Fazer o mal para atingir o bem? Chegar ao Tudo através do nada? Demonizar o absurdo para desvendar o Mistério? Apodrecer no relativo para alcançar o Absoluto?
Neste trágico luto para a humanidade, temo, ao contrário do que até parece evidente, a "normalização" das consciências trucidadas por um quotidiano que não deixa as pessoas serem, mas tão só estarem.
Passada a hora do compulsivo unanimismo emocional, já aí estão os tiques primariamente anti-americanos.
À falta de melhor, a América é a posta restante ou o tumor de fixação de certa intelectualidade empanturrada até ao esófago de ícones americanos que tanto escarnecem.

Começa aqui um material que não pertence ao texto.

(* ===== verification/RbMain.v ===== *)
(** * Red-black trees: the test program (main of data_struct/btree/rbtree.c)

    Nine thousand random keys are inserted and searched, every tenth is erased.
    [rand] is the list of its results, [malloc] a function of the heap. *)

From stdpp Require Import base numbers list gmap.
From S2P Require Import Prelude RbTree RbZipper RbInsert RbErase.

#[local] Open Scope Z_scope.

(** The lines [main] prints: the number of the turn and the key. *)
Inductive main_line :=
| insert_success (i key_ : Z)
| insert_error (i key_ : Z)
| search_success (i key_ : Z)
| search_error (i key_ : Z)
| erase_success (i key_ : Z)
| erase_error (i key_ : Z).

#[global] Instance main_line_eq_dec : EqDecision main_line.
Proof. solve_decision. Defined.

Definition count : Z := 9000.

Section Main.
Context (malloc : heap -> positive) (junk : rb_node_t) (fuel : nat).

(** The loop from turn [i] on; the exit status, 255 for [exit(-1)]. *)
Fixpoint main_loop (rands : list Z) (i : Z) (h : heap) (root : ptr) (out : list main_line)
    : outcome (list main_line * Z) :=
  match rands with
  | [] => Ok (out, 0)
  | rand :: rands =>
      let key_ := Z.rem rand count in
      '(h, root) ← rb_insert fuel h (malloc h) junk key_ i root;
      match root with
      | None => Ok (out ++ [insert_error i key_], 255)
      | Some _ =>
          node ← rb_search fuel h key_ root;
          match node with
          | None => Ok (out ++ [insert_success i key_; search_error i key_], 255)
          | Some _ =>
              let out := out ++ [insert_success i key_; search_success i key_] in
              if decide (Z.rem i 10 = 0) then
                '(h, root) ← rb_erase fuel h key_ root;
                let out := out ++ [if root is Some _ then erase_success i key_ else erase_error i key_] in
                main_loop rands (i + 1) h root out
              else main_loop rands (i + 1) h root out
          end
      end
  end.

(** [for (i = 1; i < count; ++i)] takes [count - 1] results of [rand]. *)
Definition main_ (rands : list Z) : outcome (list main_line * Z) := main_loop rands 1 ∅ None [].

(** ** What the program should print, on a finite map *)

Fixpoint expected (rands : list Z) (i : Z) (m : gmap Z Z) : list main_line :=
  match rands with
  | [] => []
  | rand :: rands =>
      let key_ := rand `mod` count in
      let m := if m !! key_ is Some _ then m else <[key_ := i]> m in
      insert_success i key_ :: search_success i key_ ::
      (if decide (i `mod` 10 = 0) then
         let m := delete key_ m in
         (if decide (m = ∅) then erase_error i key_ else erase_success i key_) :: expected rands (i + 1) m
       else expected rands (i + 1) m)
  end.

Hypothesis malloc_fresh : forall h, h !! malloc h = None.

Hypothesis enough_fuel : (29 <= fuel)%nat.

Lemma size_as_map h root t : rb_tree h root t -> base.size (as_map t) = size t.
Proof. intros Ht. apply map_size_list_to_map, sorted_nodup, Ht. Qed.

(** The tree is empty exactly when the map is. *)
Lemma as_map_empty h root t : rb_tree h root t -> as_map t = ∅ <-> tptr t = None.
Proof.
  intros Ht. destruct t as [|a c l k d r]; [done|]. split; [|done]. intros E.
  pose proof (size_as_map _ _ _ Ht) as Hs. rewrite E, map_size_empty, size_node in Hs. done.
Qed.

(** With fewer than [count] keys the fuel is enough. *)
Lemma height_bound h root t :
  rb_tree h root t -> Z.of_nat (base.size (as_map t)) < count -> (height t + 3 <= fuel)%nat.
Proof.
  intros Ht Hs. pose proof (rb_tree_height _ _ _ Ht) as Hh. rewrite (size_as_map _ _ _ Ht) in Hs.
  assert (Hl : (Nat.log2 (size t + 1) < 14)%nat); [|lia].
  apply Nat.log2_lt_pow2; [lia|]. apply Nat2Z.inj_lt. rewrite Nat2Z.inj_pow.
  change (Z.of_nat 2 ^ Z.of_nat 14) with 16384. unfold count in Hs. lia.
Qed.

Lemma main_loop_prints rands : forall i h t out,
  Forall (fun x => 0 <= x) rands -> 1 <= i -> i + Zlen rands <= count ->
  rb_tree h (tptr t) t -> Z.of_nat (base.size (as_map t)) < i ->
  main_loop rands i h (tptr t) out = Ok (out ++ expected rands i (as_map t), 0).
Proof.
  induction rands as [|rand rands IH]; intros i h t out Hr Hi Hc Ht Hs.
  { by rewrite app_nil_r. }
  apply Forall_cons in Hr as [Hr0 Hr]. unfold Zlen in *. simpl length in Hc.
  cbn [main_loop expected]. rewrite (Z.rem_mod_nonneg rand), (Z.rem_mod_nonneg i) by (unfold count; lia).
  set (key_ := rand `mod` count). assert (Hk : 0 <= key_ < count) by (apply Z.mod_pos_bound; done).
  assert (Hk' : key_ok key_) by (unfold key_ok, count in *; lia).
  destruct (rb_insert_map h (tptr t) t (malloc h) junk key_ i fuel Ht (malloc_fresh h) Hk')
    as (h1 & t1 & -> & Ht1 & Hm1); [eapply height_bound; [done|lia]|]. cbn [mbind outcome_bind].
  set (m1 := if as_map t !! key_ is Some _ then as_map t else <[key_:=i]> (as_map t)) in *.
  assert (Hin : exists d, m1 !! key_ = Some d).
  { subst m1. destruct (as_map t !! key_) eqn:E; [by eexists|]. exists i. by simplify_map_eq. }
  destruct Hin as [d Hin].
  assert (Hs1 : Z.of_nat (base.size m1) < i + 1).
  { subst m1. destruct (as_map t !! key_) eqn:E; [lia|]. rewrite map_size_insert_None by done. lia. }
  pose proof (height_bound _ _ _ Ht1 ltac:(rewrite Hm1; lia)) as Hf1.
  assert (Hne : exists a, tptr t1 = Some a).
  { destruct (tptr t1) eqn:E; [by eexists|]. apply (as_map_empty _ _ _ Ht1) in E. rewrite Hm1 in E.
    by rewrite E, lookup_empty in Hin. }
  destruct Hne as [a Ea]. rewrite Ea.
  destruct (rb_search_map h1 (tptr t1) t1 key_ fuel Ht1 Hk') as (p & Ep & Hp); [lia|].
  rewrite Ea in Ep. rewrite Ep. cbn [mbind outcome_bind]. rewrite Hm1, Hin in Hp.
  destruct Hp as (b & _ & -> & _).
  destruct (decide (i `mod` 10 = 0)) as [H10|H10].
  - destruct (rb_erase_map h1 (tptr t1) t1 key_ fuel Ht1 Hk') as (h2 & t2 & E2 & Ht2 & Hm2); [lia|].
    rewrite Ea in E2. rewrite E2. cbn [mbind outcome_bind].
    rewrite (IH (i + 1) h2 t2) by (done || lia || (rewrite Hm2, Hm1, map_size_delete, Hin; lia)).
    rewrite Hm2, Hm1, <- !app_assoc. do 4 f_equal. simpl.
    f_equal. rewrite <- Hm1, <- Hm2. pose proof (as_map_empty _ _ _ Ht2) as He.
    destruct (tptr t2), (decide (as_map t2 = ∅)) as [E|E]; try done; [by apply He in E | by destruct E; apply He].
  - rewrite <- Ea. rewrite (IH (i + 1) h1 t1) by (done || lia || (rewrite Hm1; lia)).
    by rewrite Hm1, <- app_assoc.
Qed.

(** The test program succeeds: whatever [rand] returns, no insertion and no search
    ever fails, no null or freed pointer is used, the program returns 0, and its
    output is the one computed on a finite map; an erasure is reported as an error
    exactly when it empties the tree. *)
Lemma main_prints rands :
  Forall (fun x => 0 <= x) rands -> Zlen rands = count - 1 ->
  main_ rands = Ok (expected rands 1 ∅, 0).
Proof.
  intros Hr Hl. unfold main_. apply (main_loop_prints rands 1 ∅ Leaf []); try done; [lia|].
  split; try done; [split; [done|split; [done|constructor]] | constructor | by exists 0%nat; constructor].
Qed.
End Main.

(** ** A concrete allocator *)

(** The first free address above all used ones. *)
Definition bump (h : heap) : positive := fresh (dom h : gset positive).

Lemma bump_fresh h : h !! bump h = None.
Proof.
  apply (not_elem_of_dom (D := gset positive)). unfold bump.
  exact (is_fresh (dom h : gset positive)).
Qed.

Definition blank : rb_node_t := Node None None None 0 0 RED.

(** A whole run: keys in an arithmetic progression. *)
Lemma main_prints_witness :
  let rands := (fun k => k * 7919 + 13) <$> seqZ 0 8999 in
  main_ bump blank 29 rands = Ok (expected rands 1 ∅, 0).
Proof.
  intros rands. apply main_prints; [apply bump_fresh | lia | |].
  - apply Forall_forall. intros x (k & -> & Hk)%list_elem_of_fmap. apply elem_of_seqZ in Hk. lia.
  - unfold Zlen, rands. by rewrite length_fmap, length_seqZ.
Defined.

(** Ten equal keys: nine of the insertions change nothing, the erasure empties the
    tree and is called an error. *)
Lemma erasing_the_last_key_is_an_error :
  main_ bump blank 29 (replicate 10 5) =
  Ok (concat ((fun i => [insert_success i 5; search_success i 5]) <$> seqZ 1 10) ++ [erase_error 10 5], 0).
Proof. by vm_compute. Qed.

E já são visíveis, ao menos implicitamente, manifestações de alguma simpatia (ou, pelo menos, compassiva compreensão) para regimes obscurantistas que apenas a si devem o atraso e a mentalidade intoleravelmente doentia em que imergiram.
A pouco e pouco a globalização do sentimento será tomada pela privatização da dor. A vida regressará ao vaivém de um pêndulo de uma viagem onde o tempo sem mostrador se entrecruza com um espaço de vida minimal.
Que de toda esta tragédia humana possa sair o fortalecimento da justiça, da paz, do inconformismo perante o sofrimento, da salvaguarda de valores perenes e inegociáveis da civilização, entre os quais e acima de todos está o (mais) absoluto: o respeito pela Vida.